Le tribunal de commerce de Montpellier, par un jugement du 15 janvier 2026, a prononcé une faillite personnelle de quinze ans à l’encontre d’un dirigeant de société, sur requête du ministère public. Le dirigeant, pourtant régulièrement cité, ne s’est pas présenté à l’audience et n’a pas constitué avocat. La procédure collective de la société, ouverte en redressement puis convertie en liquidation judiciaire, avait révélé des carences graves imputables au dirigeant. La question de droit portait sur la caractérisation des griefs justifiant une sanction personnelle maximale. Le tribunal a fait droit à la demande du parquet en retenant trois manquements distincts.

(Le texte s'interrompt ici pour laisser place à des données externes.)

Lemma answered_status sf x : status_of (answered sf x) = BLOCK_POOL_STATUS_SUBMIT_DATA.
Proof. unfold answered. destruct (_ != _); [apply with_flags_status|apply status_of_word]. Qed.

Lemma answered_ok sf x : ready x -> Forall sendable (bp_pData x) -> sitem_ok (answered sf x).
Proof. intros Hr Hp. split; [by rewrite answered_status|]. intros _. unfold answered. by destruct (_ != _). Qed.

Lemma answered_data sf x : bp_pData (answered sf x) = bp_pData x.
Proof. unfold answered. by destruct (_ != _). Qed.

Lemma learn_shape sf ent d C : length d = K -> caches_shape K C ->
  caches_shape K (learn sf ent d C) /\
  addLocalEntry true (Some d) (Z.of_nat K) (Z.land sf (Z.lxor SF_FLAG_CANHAZ SF_FLAG_ALL)) ent (answer_type sf) C =
    Some (R_SUCCESS, learn sf ent d C).
Proof.
  intros Hd HC. unfold learn. assert (Ht : answer_type sf <> ALL) by (unfold answer_type; by destruct (_ != _)).
  destruct (addLocal_shape K C _ d (Z.land sf (Z.lxor SF_FLAG_CANHAZ SF_FLAG_ALL)) ent Ht HC Hd) as (C' & E & HC').
  by rewrite E.
Qed.

Lemma answer_run sf ent s w i x h xs rq sq ts : serves (with_world s w) xs rq sq ts -> i ∈ xs -> w_items w !! i = Some x ->
  status_of x = BLOCK_POOL_STATUS_CHECKING_GLOBAL_CACHE -> item_hash x = Some h ->
  exists s', answer_item sf ent i (with_world s (locked w i x)) = inr ((), with_world s' (locked w i (answered sf x))) /\
    serves (with_world s' (updated w i (answered sf x))) xs rq (sq ++ [i]) (without_time i ts) /\
    sb_caches s' = learn sf ent (digest h) (sb_caches s) /\ sb_calls s' = sb_calls s /\ sb_sent s' = sb_sent s /\ sb_bpList s' = sb_bpList s.
Proof.
  intros Hs Hin Hx Hst Hhash.
  assert (Hi : in_state w xs BLOCK_POOL_STATUS_CHECKING_GLOBAL_CACHE i) by (split; [done|]; by exists x).
  destruct (not_queued _ _ _ _ _ _ _ Hs Hi) as [Hnr Hnq]. specialize (Hnr ltac:(done)). specialize (Hnq ltac:(done)).
  destruct (in_state_item _ xs i _ _ _ _ Hs Hi (or_intror (or_introl eq_refl))) as (x' & _ & Hx' & _ & Hrd & Hps).
  change (w_items w !! i = Some x') in Hx'. rewrite Hx in Hx'. injection Hx' as <-.
  pose proof Hrd as (eid & b & id & h' & _ & Hb & Hid & Hph & Hco & HK & _ & _).
  assert (Hit : item_id x = Some id) by (unfold item_id; by rewrite Hb).
  unfold item_hash in Hhash. rewrite Hit in Hhash. cbn [mbind option_bind] in Hhash. rewrite Hph in Hhash. injection Hhash as ->.
  destruct (hash_key h Hco HK) as (_ & _ & _ & _ & Hd).
  destruct (learn_shape sf ent (digest h) (sb_caches s) Hd (sv_caches _ _ _ _ _ Hs)) as [HC EC].
  unfold answer_item, item_block_id. rewrite SM_assoc. smi (load_locked w i x). sm (sm_deref_run (item_id x) id _ Hit).
  sm (sm_deref_run (bi_pHash id) h _ Hph). sm (allocating_nil alloc (with_world s (locked w i x)) _ (sv_memory _ _ _ _ _ Hs) alloc_ok).
  set (S0 := with_world s (locked w i x)). sm (eq_refl : ask_state S0 = inr (S0, S0)). rewrite add_hash by done.
  change (sb_caches S0) with (sb_caches s).
  change (if if Z.land sf SF_FLAG_BAD == 0 then false else true then BADHASH else GOODHASH) with (answer_type sf). rewrite EC. sm (sm_deref_run (Some (R_SUCCESS, learn sf ent (digest h) (sb_caches s))) _ _ eq_refl).
  set (C1 := learn sf ent (digest h) (sb_caches s)) in *. set (s1 := set_caches s C1).
  sm (eq_refl : update_state (fun s => set_caches s C1) S0 = inr ((), with_world s1 (locked w i x))).
  smi (SetStatus_locked BLOCK_POOL_STATUS_SUBMIT_DATA w i x). fold (with_status x BLOCK_POOL_STATUS_SUBMIT_DATA).
  set (y := with_status x BLOCK_POOL_STATUS_SUBMIT_DATA).
  assert (Ef : (if Z.land sf SF_FLAG_CANHAZ != SF_FLAG_CANHAZ then
      x ← in_items (load i); in_items (BlockPool_SetFlags (Some i) (Z.lor (bp_iStatus x) BLOCK_POOL_FLAG_EVENT_ONLY))
    else mret ()) (with_world s1 (locked w i y)) = inr ((), with_world s1 (locked w i (answered sf x)))).
  { unfold answered. fold y. destruct (_ != _); [|done]. smi (load_locked w i y).
    exact (in_items_run _ _ _ _ _ (SetFlags_locked _ w i y)). }
  sm Ef. destruct (Wait_run i (with_world s1 (locked w i (answered sf x))) ts (sv_ts _ _ _ _ _ Hs) (sv_lock _ _ _ _ _ Hs)) as (q2 & E2 & Hq2).
  sm E2. destruct (push_run submitQueue set_submits (set_timing (with_world s1 (locked w i (answered sf x))) q2) i sq
    (sv_sq _ _ _ _ _ Hs) (sv_memory _ _ _ _ _ Hs)) as (q & E3 & Hq). rewrite E3.
  exists (set_submits (set_timing s1 q2) q). split; [done|]. split; [|done].
  assert (Hst' : in_state (updated w i (answered sf x)) xs BLOCK_POOL_STATUS_SUBMIT_DATA i).
  { split; [done|]. exists (answered sf x). simpl. rewrite lookup_insert_eq. split; [done|]. apply answered_status. }
  eapply (serves_item _ _ xs xs rq rq sq (sq ++ [i]) ts (without_time i ts) i Hs); simpl; try done; try keeps Hs.
  - apply (pool_status _ _ _ _ _ i x _ Hs); [done|by apply answered_ok|apply answered_data].
  - apply same_updated.
  - apply NoDup_app. split_and!; [apply (sv_sq_once _ _ _ _ _ Hs)| |apply NoDup_singleton]. intros j Hj Ej%list_elem_of_singleton. by subst.
  - intros j Hj [?|Ej%list_elem_of_singleton]%elem_of_app; by subst.
  - intros t [? ?]%elem_of_without_time. done.
  - intros t [? ?]%elem_of_without_time. done.
Qed.
End Invariant.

L’abstention de coopération avec les organes de la procédure constitue le premier grief retenu par le tribunal. Le juge a relevé que le dirigeant « s’est abstenu volontairement de coopérer avec les organes de la procédure » (Attendu). Ce comportement passif a entravé le bon déroulement des opérations de liquidation. La valeur de ce motif est d’autant plus forte qu’il révèle une volonté délibérée de faire obstacle à la justice commerciale. La portée de cette faute est de rappeler que l’obligation de collaboration est un devoir fondamental du dirigeant.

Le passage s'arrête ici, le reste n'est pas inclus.